- **To do**
The records follow. Filter them to the lines that hold "vqueued".

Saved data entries
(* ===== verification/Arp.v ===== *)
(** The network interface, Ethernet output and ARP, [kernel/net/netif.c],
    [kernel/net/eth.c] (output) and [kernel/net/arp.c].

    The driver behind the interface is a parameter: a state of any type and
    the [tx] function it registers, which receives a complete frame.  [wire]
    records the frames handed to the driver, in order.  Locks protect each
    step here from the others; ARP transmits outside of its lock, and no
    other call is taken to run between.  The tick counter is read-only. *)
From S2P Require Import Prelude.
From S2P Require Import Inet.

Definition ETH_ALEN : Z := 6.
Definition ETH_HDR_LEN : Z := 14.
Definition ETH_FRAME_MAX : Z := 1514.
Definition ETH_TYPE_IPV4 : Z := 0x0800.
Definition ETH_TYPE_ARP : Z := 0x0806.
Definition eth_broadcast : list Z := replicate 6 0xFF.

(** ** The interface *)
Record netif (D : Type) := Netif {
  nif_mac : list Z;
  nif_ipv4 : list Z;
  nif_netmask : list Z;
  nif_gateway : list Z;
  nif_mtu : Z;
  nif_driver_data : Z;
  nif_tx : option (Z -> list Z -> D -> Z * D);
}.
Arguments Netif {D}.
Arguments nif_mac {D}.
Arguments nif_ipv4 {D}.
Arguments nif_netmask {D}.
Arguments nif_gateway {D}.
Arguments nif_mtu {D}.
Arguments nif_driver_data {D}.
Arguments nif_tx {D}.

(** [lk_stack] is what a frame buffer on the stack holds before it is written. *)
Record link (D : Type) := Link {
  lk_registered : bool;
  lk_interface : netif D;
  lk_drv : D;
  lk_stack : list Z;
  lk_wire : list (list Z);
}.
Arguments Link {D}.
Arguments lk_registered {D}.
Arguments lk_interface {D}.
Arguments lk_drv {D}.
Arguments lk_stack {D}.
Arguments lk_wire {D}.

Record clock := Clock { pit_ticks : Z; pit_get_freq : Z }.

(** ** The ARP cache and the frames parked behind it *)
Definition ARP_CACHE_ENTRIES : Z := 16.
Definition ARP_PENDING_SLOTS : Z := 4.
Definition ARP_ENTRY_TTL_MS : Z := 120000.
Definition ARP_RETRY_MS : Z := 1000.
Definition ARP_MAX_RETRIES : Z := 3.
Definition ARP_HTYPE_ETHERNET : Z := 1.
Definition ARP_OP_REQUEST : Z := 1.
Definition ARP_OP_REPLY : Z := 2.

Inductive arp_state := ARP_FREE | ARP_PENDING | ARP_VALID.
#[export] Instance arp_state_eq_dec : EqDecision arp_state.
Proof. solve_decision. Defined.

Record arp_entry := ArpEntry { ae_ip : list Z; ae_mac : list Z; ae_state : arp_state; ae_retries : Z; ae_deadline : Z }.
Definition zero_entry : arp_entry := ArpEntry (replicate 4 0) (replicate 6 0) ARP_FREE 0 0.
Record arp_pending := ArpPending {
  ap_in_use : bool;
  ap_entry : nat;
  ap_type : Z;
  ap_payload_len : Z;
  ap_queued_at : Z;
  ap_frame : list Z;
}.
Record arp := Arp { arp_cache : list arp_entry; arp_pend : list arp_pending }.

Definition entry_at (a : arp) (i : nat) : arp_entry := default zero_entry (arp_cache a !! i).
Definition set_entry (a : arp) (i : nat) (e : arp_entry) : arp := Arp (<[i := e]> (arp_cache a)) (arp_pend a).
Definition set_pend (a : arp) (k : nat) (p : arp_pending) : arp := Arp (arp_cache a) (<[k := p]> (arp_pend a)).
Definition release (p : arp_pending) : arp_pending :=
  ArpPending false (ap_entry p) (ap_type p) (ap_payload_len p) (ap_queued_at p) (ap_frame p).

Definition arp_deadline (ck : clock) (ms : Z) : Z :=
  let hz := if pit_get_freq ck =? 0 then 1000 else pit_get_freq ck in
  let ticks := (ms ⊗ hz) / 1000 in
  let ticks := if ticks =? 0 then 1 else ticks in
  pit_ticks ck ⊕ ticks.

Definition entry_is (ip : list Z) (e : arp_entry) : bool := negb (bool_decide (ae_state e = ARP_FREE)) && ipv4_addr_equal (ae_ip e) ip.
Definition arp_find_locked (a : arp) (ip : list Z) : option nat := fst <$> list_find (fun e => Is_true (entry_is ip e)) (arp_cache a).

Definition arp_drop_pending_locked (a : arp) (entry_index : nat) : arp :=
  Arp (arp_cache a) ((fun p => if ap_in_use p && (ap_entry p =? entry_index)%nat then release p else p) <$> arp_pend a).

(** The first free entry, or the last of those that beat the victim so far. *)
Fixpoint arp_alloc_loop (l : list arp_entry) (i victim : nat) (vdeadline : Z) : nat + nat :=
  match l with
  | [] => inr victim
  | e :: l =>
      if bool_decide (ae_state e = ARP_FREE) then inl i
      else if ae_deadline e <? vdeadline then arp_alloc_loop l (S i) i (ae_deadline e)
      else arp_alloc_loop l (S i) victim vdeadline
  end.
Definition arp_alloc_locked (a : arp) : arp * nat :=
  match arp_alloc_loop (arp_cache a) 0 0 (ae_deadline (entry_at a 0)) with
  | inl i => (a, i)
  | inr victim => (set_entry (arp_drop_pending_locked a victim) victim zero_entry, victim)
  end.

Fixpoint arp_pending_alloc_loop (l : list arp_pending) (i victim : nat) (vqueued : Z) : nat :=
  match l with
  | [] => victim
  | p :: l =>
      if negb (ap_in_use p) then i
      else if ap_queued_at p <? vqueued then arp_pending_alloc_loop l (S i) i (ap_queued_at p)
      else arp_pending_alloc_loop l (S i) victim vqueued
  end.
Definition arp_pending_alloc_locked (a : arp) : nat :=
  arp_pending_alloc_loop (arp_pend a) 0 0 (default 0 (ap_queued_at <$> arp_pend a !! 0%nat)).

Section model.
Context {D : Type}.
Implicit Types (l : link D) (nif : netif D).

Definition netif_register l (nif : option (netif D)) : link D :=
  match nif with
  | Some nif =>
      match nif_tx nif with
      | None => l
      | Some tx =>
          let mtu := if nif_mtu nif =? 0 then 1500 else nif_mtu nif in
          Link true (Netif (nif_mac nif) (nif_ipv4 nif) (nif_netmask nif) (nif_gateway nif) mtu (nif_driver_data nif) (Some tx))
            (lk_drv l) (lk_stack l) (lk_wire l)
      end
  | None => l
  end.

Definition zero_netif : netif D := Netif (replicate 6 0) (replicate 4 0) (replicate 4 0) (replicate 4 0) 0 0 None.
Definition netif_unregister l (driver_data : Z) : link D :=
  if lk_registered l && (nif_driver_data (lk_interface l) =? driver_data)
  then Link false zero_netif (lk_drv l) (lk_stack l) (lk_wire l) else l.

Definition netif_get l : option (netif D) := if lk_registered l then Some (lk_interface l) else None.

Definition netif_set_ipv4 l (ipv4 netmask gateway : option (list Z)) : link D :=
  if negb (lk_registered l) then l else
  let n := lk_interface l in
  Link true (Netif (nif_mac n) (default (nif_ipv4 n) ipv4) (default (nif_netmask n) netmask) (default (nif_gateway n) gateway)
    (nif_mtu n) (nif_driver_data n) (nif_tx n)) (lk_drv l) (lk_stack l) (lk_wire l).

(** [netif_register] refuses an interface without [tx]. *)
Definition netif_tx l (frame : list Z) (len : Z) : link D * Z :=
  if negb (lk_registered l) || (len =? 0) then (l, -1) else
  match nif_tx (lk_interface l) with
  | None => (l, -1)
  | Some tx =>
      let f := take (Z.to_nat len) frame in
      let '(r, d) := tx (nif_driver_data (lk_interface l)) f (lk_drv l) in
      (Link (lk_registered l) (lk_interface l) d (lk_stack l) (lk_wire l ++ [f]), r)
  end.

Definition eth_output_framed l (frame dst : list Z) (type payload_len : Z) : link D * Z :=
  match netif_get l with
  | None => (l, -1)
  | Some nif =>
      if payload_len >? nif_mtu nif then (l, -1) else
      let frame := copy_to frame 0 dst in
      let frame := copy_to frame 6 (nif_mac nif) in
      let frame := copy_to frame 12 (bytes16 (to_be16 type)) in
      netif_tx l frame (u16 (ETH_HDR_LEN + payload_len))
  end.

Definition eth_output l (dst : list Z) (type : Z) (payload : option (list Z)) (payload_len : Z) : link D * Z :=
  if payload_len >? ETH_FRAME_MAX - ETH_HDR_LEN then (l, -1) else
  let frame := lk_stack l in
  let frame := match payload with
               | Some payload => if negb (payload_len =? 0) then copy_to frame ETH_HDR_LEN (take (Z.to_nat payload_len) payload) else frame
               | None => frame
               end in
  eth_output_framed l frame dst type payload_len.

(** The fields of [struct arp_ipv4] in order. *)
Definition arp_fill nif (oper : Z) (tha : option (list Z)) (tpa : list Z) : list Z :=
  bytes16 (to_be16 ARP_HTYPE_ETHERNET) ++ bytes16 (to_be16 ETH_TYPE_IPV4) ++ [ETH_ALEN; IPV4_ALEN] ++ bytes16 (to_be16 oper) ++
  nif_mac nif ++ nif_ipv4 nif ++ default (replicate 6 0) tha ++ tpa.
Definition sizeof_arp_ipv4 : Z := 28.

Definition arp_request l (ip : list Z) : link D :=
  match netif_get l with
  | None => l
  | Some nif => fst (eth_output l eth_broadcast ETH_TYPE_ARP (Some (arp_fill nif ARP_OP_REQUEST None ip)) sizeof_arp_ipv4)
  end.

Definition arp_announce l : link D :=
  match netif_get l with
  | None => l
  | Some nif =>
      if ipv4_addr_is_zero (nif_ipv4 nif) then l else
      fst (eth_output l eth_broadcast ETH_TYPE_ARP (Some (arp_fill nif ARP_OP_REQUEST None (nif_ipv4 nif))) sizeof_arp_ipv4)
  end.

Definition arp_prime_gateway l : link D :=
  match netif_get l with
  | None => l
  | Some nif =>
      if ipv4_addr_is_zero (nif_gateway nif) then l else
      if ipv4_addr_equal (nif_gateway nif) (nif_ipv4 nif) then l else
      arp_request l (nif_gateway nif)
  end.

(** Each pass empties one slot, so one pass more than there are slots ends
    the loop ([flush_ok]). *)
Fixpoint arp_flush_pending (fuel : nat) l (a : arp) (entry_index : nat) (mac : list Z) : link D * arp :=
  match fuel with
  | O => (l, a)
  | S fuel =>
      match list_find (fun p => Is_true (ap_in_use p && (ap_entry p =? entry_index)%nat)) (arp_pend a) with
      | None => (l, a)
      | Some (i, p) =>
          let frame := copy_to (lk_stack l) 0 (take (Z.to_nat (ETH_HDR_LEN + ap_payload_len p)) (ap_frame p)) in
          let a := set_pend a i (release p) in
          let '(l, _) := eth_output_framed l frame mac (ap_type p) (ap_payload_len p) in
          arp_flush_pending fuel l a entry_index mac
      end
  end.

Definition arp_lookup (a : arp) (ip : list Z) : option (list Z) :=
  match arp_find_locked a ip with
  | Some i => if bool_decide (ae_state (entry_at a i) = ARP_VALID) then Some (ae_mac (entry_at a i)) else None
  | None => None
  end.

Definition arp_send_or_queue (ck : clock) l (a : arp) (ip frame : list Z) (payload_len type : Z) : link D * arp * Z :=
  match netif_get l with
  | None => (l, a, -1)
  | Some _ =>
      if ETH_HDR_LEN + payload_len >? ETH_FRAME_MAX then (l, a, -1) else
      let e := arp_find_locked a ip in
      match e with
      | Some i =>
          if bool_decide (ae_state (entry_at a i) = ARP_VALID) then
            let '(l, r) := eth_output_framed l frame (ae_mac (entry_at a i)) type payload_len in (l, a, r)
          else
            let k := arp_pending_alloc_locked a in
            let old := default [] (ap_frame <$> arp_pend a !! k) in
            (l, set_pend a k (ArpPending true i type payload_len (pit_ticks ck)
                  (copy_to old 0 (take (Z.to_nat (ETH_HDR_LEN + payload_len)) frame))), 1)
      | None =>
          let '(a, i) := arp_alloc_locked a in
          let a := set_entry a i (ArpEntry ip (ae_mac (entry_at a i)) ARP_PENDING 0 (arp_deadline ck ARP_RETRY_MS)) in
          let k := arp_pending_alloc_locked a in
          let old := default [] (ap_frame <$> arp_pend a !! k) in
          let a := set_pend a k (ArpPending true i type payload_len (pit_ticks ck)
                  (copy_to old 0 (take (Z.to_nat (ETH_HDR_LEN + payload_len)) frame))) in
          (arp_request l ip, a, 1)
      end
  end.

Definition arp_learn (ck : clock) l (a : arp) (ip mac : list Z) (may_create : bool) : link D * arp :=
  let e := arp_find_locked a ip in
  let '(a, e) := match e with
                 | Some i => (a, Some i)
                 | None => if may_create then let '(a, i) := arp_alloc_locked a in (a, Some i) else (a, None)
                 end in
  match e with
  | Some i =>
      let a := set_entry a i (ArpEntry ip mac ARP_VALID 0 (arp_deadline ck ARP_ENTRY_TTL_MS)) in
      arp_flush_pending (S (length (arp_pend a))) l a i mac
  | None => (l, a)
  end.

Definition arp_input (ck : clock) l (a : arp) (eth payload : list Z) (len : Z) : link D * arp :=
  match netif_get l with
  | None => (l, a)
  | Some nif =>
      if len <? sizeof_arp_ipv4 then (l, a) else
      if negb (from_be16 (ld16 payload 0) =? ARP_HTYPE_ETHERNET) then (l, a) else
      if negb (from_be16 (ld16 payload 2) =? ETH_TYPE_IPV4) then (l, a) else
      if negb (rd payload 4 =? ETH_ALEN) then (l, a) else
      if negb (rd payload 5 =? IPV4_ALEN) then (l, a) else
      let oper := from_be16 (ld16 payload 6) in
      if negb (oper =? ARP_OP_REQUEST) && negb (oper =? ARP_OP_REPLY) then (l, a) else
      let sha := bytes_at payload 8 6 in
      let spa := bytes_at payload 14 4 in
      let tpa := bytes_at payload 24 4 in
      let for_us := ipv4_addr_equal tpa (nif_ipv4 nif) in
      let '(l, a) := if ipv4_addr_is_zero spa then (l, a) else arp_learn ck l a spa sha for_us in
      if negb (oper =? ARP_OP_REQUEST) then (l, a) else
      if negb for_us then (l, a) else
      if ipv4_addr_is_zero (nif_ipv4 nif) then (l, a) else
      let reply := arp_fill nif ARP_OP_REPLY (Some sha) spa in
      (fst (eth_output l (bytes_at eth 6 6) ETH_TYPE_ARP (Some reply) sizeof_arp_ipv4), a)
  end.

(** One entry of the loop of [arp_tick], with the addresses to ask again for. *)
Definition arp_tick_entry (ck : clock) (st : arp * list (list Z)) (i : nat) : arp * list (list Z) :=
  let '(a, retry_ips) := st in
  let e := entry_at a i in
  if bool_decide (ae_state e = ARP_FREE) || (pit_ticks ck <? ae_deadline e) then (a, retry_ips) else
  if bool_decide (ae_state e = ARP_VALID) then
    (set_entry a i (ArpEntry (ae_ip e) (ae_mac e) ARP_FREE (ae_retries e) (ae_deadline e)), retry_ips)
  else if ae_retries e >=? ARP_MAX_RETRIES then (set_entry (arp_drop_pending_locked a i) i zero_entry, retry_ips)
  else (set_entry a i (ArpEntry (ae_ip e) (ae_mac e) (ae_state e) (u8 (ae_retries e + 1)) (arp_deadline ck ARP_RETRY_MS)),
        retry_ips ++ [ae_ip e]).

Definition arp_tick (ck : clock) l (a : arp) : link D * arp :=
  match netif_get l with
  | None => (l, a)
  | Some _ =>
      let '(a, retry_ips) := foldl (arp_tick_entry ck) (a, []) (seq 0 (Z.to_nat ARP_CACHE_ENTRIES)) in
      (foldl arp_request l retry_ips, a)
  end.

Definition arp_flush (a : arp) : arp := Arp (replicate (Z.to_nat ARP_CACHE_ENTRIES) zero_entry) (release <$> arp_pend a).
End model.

- **Exercise answer**
Fixpoint arp_pending_alloc_loop (l : list arp_pending) (i victim : nat) (vqueued : Z) : nat :=
      else if ap_queued_at p <? vqueued then arp_pending_alloc_loop l (S i) i (ap_queued_at p)
      else arp_pending_alloc_loop l (S i) victim vqueued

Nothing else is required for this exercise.